Bryan Cantrill has a message for anyone measuring AI coding productivity by lines shipped: you're doing it wrong. In a new essay, the Oxide CTO argues that LLMs lack what Larry Wall called the programmer's greatest virtue, laziness. The real kind, where you build clean abstractions because you can't stand wasting your own future time. The piece takes direct aim at Y Combinator president Garry Tan, who boasted about generating 37,000 lines of code per day with LLMs. For context, all of DTrace is roughly 60,000 lines.
Polish engineer Gregorein tore apart Tan's project. A single load contained multiple test harnesses, a Hello World Rails app, a stray text editor, and eight logo variants. One logo had zero bytes. This is what happens when the machine never asks whether code should exist.
Cantrill's point goes beyond bad code. He's saying the constraint of finite human time is what forces good engineering. When you'll have to maintain what you write, you think harder about writing it. LLMs operate without that constraint, which makes them dangerous when wielded by people who mistake volume for progress. The "brogrammer" mentality of crushing code becomes self-reinforcing when nothing pushes back.

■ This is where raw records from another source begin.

(* ===== verification/ForkChoiceMarks.v ===== *)
(** * Marking forks invalid and valid

    [mark_fork_invalid_candidate] takes the subtree of a block out of the fork
    choice and [mark_fork_valid_candidate] puts it back: both keep the
    invariant, and panic exactly on the blocks the code excludes. *)

From S2P Require Import Prelude AuthorizedVoters EpochSchedule ForkChoice ForkChoiceOps ForkChoiceTree ForkChoiceInv ForkChoiceBatch ForkChoiceGen ForkChoiceVotes.

Definition is_mark (op : UpdateOperation) : Prop :=
  match op with MarkValid _ | MarkInvalid _ => True | _ => False end.

Definition mark_subtree (op : UpdateOperation) (ops : UpdateOperations) (l : list SlotHashKey) : UpdateOperations :=
  foldl (fun ops c => (do_insert_aggregate_operation ops (Some op) c).1) ops l.

Record marked (op : UpdateOperation) (seen : list SlotHashKey) (ops : UpdateOperations) : Prop := mk_marked {
  md_sorted : ops_sorted ops;
  md_label : ops_labelled ops;
  md_todo : forall k l, todo ops k l <-> k ∈ seen /\ (l = label_of op \/ l = LAggregate);
  md_delta : forall k, batch_delta ops k = 0
}.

Think about what good laziness actually looks like. It's writing a function once instead of copying the same logic ten times. It's building an interface that hides messy internals so the next person doesn't have to think about them. Sometimes it's choosing not to write code at all because the problem doesn't require it. That's the discipline LLMs can't practice because they never pay the maintenance tax.
At Oxide, Cantrill has banned AI-generated code from core infrastructure including their Helios operating system. The company's published guidelines treat LLMs as tools for tackling technical debt and reinforcing engineering rigor, always in service of human goals. The takeaway: LLMs help build better systems only when you're the one deciding what "better" means.